Although China’s reopening is a favourable factor that will spur global economic activity, the global context of a slowing economy will be what “dominates” for countries that are open to global trade, adds Gourinchas.

And while the IMF has emphasised that the global economy will indeed slow down this year, experts like Oxford Economics director of global macro research Ben May believe the IMF’s outlook could still be too rosy. He says the IMF’s upward revision is “nothing to get worked up about” and fits with the more positive narrative developing for the global economy.

According to May, the IMF’s upward revision to global growth in 2023 to slow only marginally from last year amounts to an assessment that the global economy will enjoy a soft landing. Although he says that tail risks have lessened recently, he believes the Fund’s latest forecasts are “too sanguine”.

“Not only does the IMF expect China’s GDP growth to exceed the widely touted 5% growth target for this year, its forecasts for both the US and eurozone are at the top end of consensus expectations,” he says. “Given data indicators point to a broad-based weakening around the turn of the year, we think our slightly below-consensus view is more defensible and that it’s far too soon to substantially upgrade our baseline economic forecasts for 2023, particularly as some of the 4Q2022 GDP data aren’t as strong as they might initially seem.”

On a purchasing power parity (PPP) weighted basis, May expects global GDP growth in 2023 to slow to 2.0% from 3.2% last year. “While we expect calendar-year growth to be markedly weaker than any year since the global financial crisis (2020 excluded), the IMF anticipates growth this year to be similar to 2019 — the worst year in the 2010s.

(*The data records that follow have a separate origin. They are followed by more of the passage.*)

(* ===== verification/RpMalloc.v ===== *)
(** The operations of rpmalloc.c, function by function, for the configuration
    the program is built with (Linux, x86-64, no argument validation, no
    statistics, no first class heaps).  An operation of one thread runs to its
    end before another thread's: a compare-and-swap loop succeeds the first time
    and the heap lock is free when it is taken. *)
From S2P Require Import Prelude Memory RpState.
Local Open Scope Z_scope.

(** ** Size classes *)

(** [SCLASS], [MCLASS], [LCLASS]: block size and block count. *)
Definition SCLASS (n : Z) : Z * Z :=
  (n * SMALL_GRANULARITY, (SMALL_PAGE_SIZE - PAGE_HEADER_SIZE) / (n * SMALL_GRANULARITY)).
Definition MCLASS (n : Z) : Z * Z :=
  (n * SMALL_GRANULARITY, (MEDIUM_PAGE_SIZE - PAGE_HEADER_SIZE) / (n * SMALL_GRANULARITY)).
Definition LCLASS (n : Z) : Z * Z :=
  (n * SMALL_GRANULARITY, (LARGE_PAGE_SIZE - PAGE_HEADER_SIZE) / (n * SMALL_GRANULARITY)).

Definition global_size_class : list (Z * Z) :=
  map SCLASS [1; 1; 2; 3; 4; 5; 6; 7; 8; 9; 10; 11; 12; 13; 14; 15; 16; 17; 18; 19; 20; 21; 22; 23;
    24; 25; 26; 27; 28; 29; 30; 31; 32; 33; 34; 35; 36; 37; 38; 39; 40; 41; 42; 43; 44; 45; 46; 47;
    48; 49; 50; 51; 52; 53; 54; 55; 56; 57; 58; 59; 60; 61; 62; 63; 64; 80; 96; 112; 128; 160; 192;
    224; 256] ++
  map MCLASS [320; 384; 448; 512; 640; 768; 896; 1024; 1280; 1536; 1792; 2048; 2560; 3072; 3584;
    4096; 5120; 6144; 7168; 8192; 10240; 12288; 14336; 16384] ++
  map LCLASS [20480; 24576; 28672; 32768; 40960; 49152; 57344; 65536; 81920; 98304; 114688; 131072;
    163840; 196608; 229376; 262144; 327680; 393216; 458752; 524288].

(** [__builtin_clzll], defined for a non-zero argument. *)
Definition rpmalloc_clz (x : Z) : Z := 63 - Z.log2 x.

Definition get_size_class_tiny (size : Z) : Z :=
  u32 (u32 size + (SMALL_GRANULARITY - 1)) / SMALL_GRANULARITY.

Definition get_size_class (size : Z) : Z :=
  let minblock_count := u64 (size + (SMALL_GRANULARITY - 1)) / SMALL_GRANULARITY in
  if size <=? SMALL_GRANULARITY * 64 then
    u32 (if minblock_count =? 0 then 1 else minblock_count)
  else
    let minblock_count := u64 (minblock_count - 1) in
    let most_significant_bit := u32 (63 - i32 (rpmalloc_clz minblock_count)) in
    let subclass_bits := u32 (Z.land (Z.shiftr minblock_count (u32 (most_significant_bit - 2))) 3) in
    u32 (u32 (u32 (Z.shiftl most_significant_bit 2) + subclass_bits) + 41).

Definition get_page_type (size_class : Z) : page_type_t :=
  if size_class <? SMALL_SIZE_CLASS_COUNT then PAGE_SMALL
  else if size_class <? SMALL_SIZE_CLASS_COUNT + MEDIUM_SIZE_CLASS_COUNT then PAGE_MEDIUM
  else if size_class <? SIZE_CLASS_COUNT then PAGE_LARGE
  else PAGE_HUGE.

Section Operations.
Context {P : Platform}.

Definition get_page_aligned_size (size : Z) : RM Z :=
  let! cfg := gets global_config in
  let! unalign := umod size (cfg_page_size cfg) in
  ret (if unalign =? 0 then size else u64 (size + u64 (cfg_page_size cfg - unalign))).
(* ===== verification/RpTermination.v ===== *)
(** The loop of rpmalloc that walks a list of free pages ends, whatever the list
    looks like. *)
From S2P Require Import Prelude Memory RpState RpMalloc RpLogic.
Local Open Scope Z_scope.

Section Termination.
Context {P : Platform}.

(** A computation from a state does not run out of the bound its loops were given. *)
Definition in_time {A} (c : RM A) (s : rp_state) : Prop := fst (c s) <> Stop OutOfFuel.

Lemma in_time_bind {A B} (c : RM A) (k : A -> RM B) s :
  in_time c s -> (forall a s', c s = (Ret a, s') -> in_time (k a) s') -> in_time (bind c k) s.
Proof.
  unfold in_time, bind. destruct (c s) as [[a|e|f] s'] eqn:E; cbn [fst]; intros H K; [apply (K a s' eq_refl) | discriminate |].
  intros [= ->]. apply H. reflexivity.
Qed.

Lemma in_time_ret {A} (a : A) s : in_time (ret a) s.
Proof. discriminate. Qed.
Lemma in_time_check a n s : in_time (check_mapped a n) s.
Proof. unfold in_time, check_mapped. destruct (is_mapped s a n); discriminate. Qed.
Lemma in_time_deref {A} (o : option A) s : in_time (deref o) s.
Proof. destruct o; discriminate. Qed.

(** Headers are read and written in one step. *)
Lemma page_at_Ret a s p s' : page_at a s = (Ret p, s') -> p = pg s a /\ s' = s.
Proof. unfold page_at, bind, check_mapped. destruct (is_mapped s a _); [intros [= <- <-]; auto | discriminate]. Qed.
Lemma in_time_page_at a s : in_time (page_at a) s.
Proof. apply in_time_bind; [apply in_time_check | intros; discriminate]. Qed.
Lemma in_time_span_at a s : in_time (span_at a) s.
Proof. apply in_time_bind; [apply in_time_check | intros; discriminate]. Qed.
Lemma in_time_heap_at a s : in_time (heap_at a) s.
Proof. apply in_time_bind; [destruct (_ =? _); [discriminate | apply in_time_check] | intros; discriminate]. Qed.

Lemma in_time_page_get_size page s : in_time (page_get_size page) s.
Proof.
  apply in_time_bind; [apply in_time_page_at|]. intros p s' _. destruct (page_type p); try discriminate.
  apply in_time_bind; [apply in_time_span_at | intros; discriminate].
Qed.
Lemma page_get_size_Ret page s n s' : page_get_size page s = (Ret n, s') -> s' = s.
Proof.
  unfold page_get_size, bind. destruct (page_at page s) as [[p|e|f] s1] eqn:E; try discriminate.
  apply page_at_Ret in E as [_ ->]. destruct (page_type p); try (intros [= _ <-]; reflexivity).
  unfold span_at, bind, check_mapped. destruct (is_mapped s _ _); [intros [= _ <-]; reflexivity | discriminate].
Qed.

(** Decommitting a page: its flag is set, and no other header appears or changes. *)
Lemma in_time_memory_decommit a n s : in_time (memory_decommit a n) s.
Proof.
  unfold memory_decommit, via_interface, os_mdecommit. apply in_time_bind; [discriminate|]. intros b s1 _.
  destruct b; [|discriminate]. apply in_time_bind; [discriminate|]. intros cfg s2 _. destruct (disable_decommit cfg); discriminate.
Qed.
Lemma memory_decommit_Ret a n s s' : memory_decommit a n s = (Ret tt, s') ->
  forall q p, pages s' !! q = Some p -> pages s !! q = Some p.
Proof.
  unfold memory_decommit, via_interface, os_mdecommit, bind, gets. destruct (global_memory_interface s); [|discriminate].
  destruct (disable_decommit (global_config s)); intros [= <-] q p; [auto|].
  cbn [pages zero_region set_data set_pages]. rewrite lookup_outside. destruct (in_region a n q); [discriminate | auto].
Qed.

Lemma in_time_page_decommit page s : in_time (page_decommit_memory_pages page) s.
Proof.
  apply in_time_bind; [apply in_time_page_at|]. intros p s1 _. destruct (is_decommitted p); [discriminate|].
  apply in_time_bind; [discriminate|]. intros cfg s2 _. apply in_time_bind; [apply in_time_page_get_size|]. intros n s3 _.
  apply in_time_bind; [apply in_time_memory_decommit|]. intros [] s4 _. apply in_time_bind; [apply in_time_page_at|]. discriminate.
Qed.

Lemma page_decommit_Ret page s s' : is_decommitted (pg s page) = false -> page_decommit_memory_pages page s = (Ret tt, s') ->
  exists p, pages s' !! page = Some p /\ is_decommitted p = true /\ (pages s !! page = None -> page_next p = 0) /\
    (forall q r, q <> page -> pages s' !! q = Some r -> pages s !! q = Some r).
Proof.
  intros Hd H. unfold page_decommit_memory_pages in H. apply bind_Ret in H as (p & s1 & H1 & H).
  apply page_at_Ret in H1 as [-> ->]. rewrite Hd in H. apply bind_Ret in H as (cfg & s2 & [= <- <-] & H).
  apply bind_Ret in H as (n & s3 & H3 & H). apply page_get_size_Ret in H3 as ->.
  apply bind_Ret in H as ([] & s4 & H4 & H). pose proof (memory_decommit_Ret _ _ _ _ H4) as K.
  unfold upd_page in H. apply bind_Ret in H as (p & s5 & H5 & [= <-]). apply page_at_Ret in H5 as [-> ->].
  cbn [pages set_pages]. eexists. rewrite lookup_insert_eq. split; [reflexivity|]. split; [reflexivity|]. split.
  - intros N. unfold pg. destruct (pages s4 !! page) as [p|] eqn:E; [|reflexivity]. apply K in E. congruence.
  - intros q r Hq. rewrite lookup_insert_ne by congruence. apply K.
Qed.

Lemma in_time_heap_elem heap f i s : in_time (heap_elem heap f i) s.
Proof. apply in_time_bind; [apply in_time_heap_at|]. intros h s' _. apply in_time_deref. Qed.
Lemma in_time_add_commit_count heap t d s : in_time (add_commit_count heap t d) s.
Proof.
  apply in_time_bind; [apply in_time_heap_elem|]. intros n s1 _. apply in_time_bind; [|discriminate].
  apply in_time_bind; [apply in_time_heap_at|]. intros h s2 _. apply in_time_bind; [apply in_time_deref|]. intros x s3 _.
  apply in_time_bind; [apply in_time_heap_at|]. discriminate.
Qed.

Lemma heap_at_Ret a s h s' : heap_at a s = (Ret h, s') -> s' = s.
Proof.
  unfold heap_at, bind, check_mapped. destruct (a =? global_heap_fallback); [intros [= _ <-]; reflexivity|].
  destruct (is_mapped s a _); [intros [= _ <-]; reflexivity | discriminate].
Qed.
Lemma deref_Ret {A} (o : option A) (s : rp_state) a s' : deref o s = (Ret a, s') -> s' = s.
Proof. destruct o; [intros [= _ <-]; reflexivity | discriminate]. Qed.

Lemma add_commit_count_Ret heap t d s n s' : add_commit_count heap t d s = (Ret n, s') -> pages s' = pages s.
Proof.
  intros H. apply bind_Ret in H as (x & s1 & H1 & H). apply bind_Ret in H1 as (h & s2 & H2 & H1).
  apply heap_at_Ret in H2 as ->. apply deref_Ret in H1 as ->.
  apply bind_Ret in H as ([] & s3 & H & [= _ <-]). apply bind_Ret in H as (h2 & s4 & H4 & H). apply heap_at_Ret in H4 as ->.
  apply bind_Ret in H as (y & s5 & H5 & H). apply deref_Ret in H5 as ->.
  apply bind_Ret in H as (h3 & s6 & H6 & [= <-]). apply heap_at_Ret in H6 as ->. reflexivity.
Qed.

(** The pages whose flag is clear. *)
Definition committed (m : gmap Z page_t) : gmap Z page_t := filter (fun e => is_decommitted e.2 = false) m.

Lemma committed_decreases m m' page p p' : m !! page = Some p -> is_decommitted p = false ->
  m' !! page = Some p' -> is_decommitted p' = true -> (forall q r, q <> page -> m' !! q = Some r -> m !! q = Some r) ->
  (size (committed m') < size (committed m))%nat.
Proof.
  intros Hp Fp Hp' Fp' K. assert (committed m !! page = Some p) as Hc by (apply map_lookup_filter_Some; auto).
  rewrite <- (insert_delete_id (committed m) page p Hc), map_size_insert_None by apply lookup_delete_eq.
  apply Nat.lt_succ_r, map_subseteq_size, map_subseteq_spec. intros q r [Hq Hr]%map_lookup_filter_Some. cbn [snd] in Hr.
  assert (q <> page) as Hne by (intros ->; rewrite Hp' in Hq; injection Hq as ->; congruence).
  rewrite lookup_delete_ne by congruence. apply map_lookup_filter_Some. split; [apply K; assumption | exact Hr].
Qed.

Lemma decommit_pages_in_time heap t fuel : forall page s, (size (committed (pages s)) < fuel)%nat ->
  in_time (decommit_pages fuel heap t page) s.
Proof.
  induction fuel as [|fuel IH]; intros page s Hf; [lia|]. cbn [decommit_pages].
  destruct (Z.eqb_spec page 0); [apply in_time_ret|]. apply in_time_bind; [apply in_time_page_at|].
  intros p s1 [-> ->]%page_at_Ret. destruct (is_decommitted (pg s page)) eqn:Fd; [apply in_time_ret|].
  apply in_time_bind; [apply in_time_page_decommit|]. intros [] s1 H1.
  destruct (page_decommit_Ret _ _ _ Fd H1) as (p' & Hp' & Fp' & Hz & K).
  apply in_time_bind; [apply in_time_add_commit_count|]. intros x s2 H2. apply add_commit_count_Ret in H2.
  apply in_time_bind; [apply in_time_page_at|]. intros p2 s3 [-> ->]%page_at_Ret. unfold pg. rewrite H2, Hp'. cbn [default id].
  destruct (pages s !! page) as [p0|] eqn:E.
  - apply IH. rewrite H2. unfold pg in Fd. rewrite E in Fd.
    pose proof (committed_decreases _ _ _ _ _ E Fd Hp' Fp' K). lia.
  - rewrite (Hz eq_refl). destruct fuel; apply in_time_ret.
Qed.

Lemma skip_pages_in_time n : forall page s, in_time (skip_pages n page) s.
Proof.
  induction n as [|n IH]; intros page s; cbn [skip_pages]; [apply in_time_ret|]. destruct (page =? 0); [apply in_time_ret|].
  apply in_time_bind; [apply in_time_page_at|]. intros p s' _. apply IH.
Qed.
Lemma skip_pages_Ret n : forall page s x s', skip_pages n page s = (Ret x, s') -> s' = s.
Proof.
  induction n as [|n IH]; intros page s x s'; cbn [skip_pages]; [intros [= _ <-]; reflexivity|].
  destruct (page =? 0); [intros [= _ <-]; reflexivity|]. intros (p & s1 & H1 & H)%bind_Ret.
  apply page_at_Ret in H1 as [_ ->]. apply (IH _ _ _ _ H).
Qed.

(** C27. [heap_page_free_decommit] always comes to an end, in any state and for any
    list of free pages, a circular or corrupted one included: every turn of its
    loop sets the flag of a page that had it clear, so that the loop makes at
    most one turn more than there are page headers. *)
Theorem heap_page_free_decommit_terminates heap t page_retain_count s :
  in_time (heap_page_free_decommit heap t page_retain_count) s.
Proof.
  apply in_time_bind; [apply in_time_heap_elem|]. intros page s1 H1.
  apply in_time_bind; [apply skip_pages_in_time|]. intros page' s2 H2. apply in_time_bind; [discriminate|].
  intros fuel s3 [= <- <-]. apply decommit_pages_in_time. apply Nat.lt_succ_r, map_subseteq_size, map_filter_subseteq.
Qed.
End Termination.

The IMF baseline view is for a relatively soft landing for the global economy,” he says.

May adds that the IMF’s more upbeat global assessment reflects greater optimism about economic growth in both the advanced economies and emerging markets. For both groups, Oxford Economics’ GDP growth forecasts for 2023 are about 1 percentage point lower than the Fund’s.

The IMF’s latest outlook may be slightly more optimistic than some of its contemporaries’, but Gourinchas’ message is that the global economic outlook has merely “not worsened” — good news, but “not enough”. “The road back to a full recovery, with sustainable growth, stable prices, and progress for all, is only starting,” he says.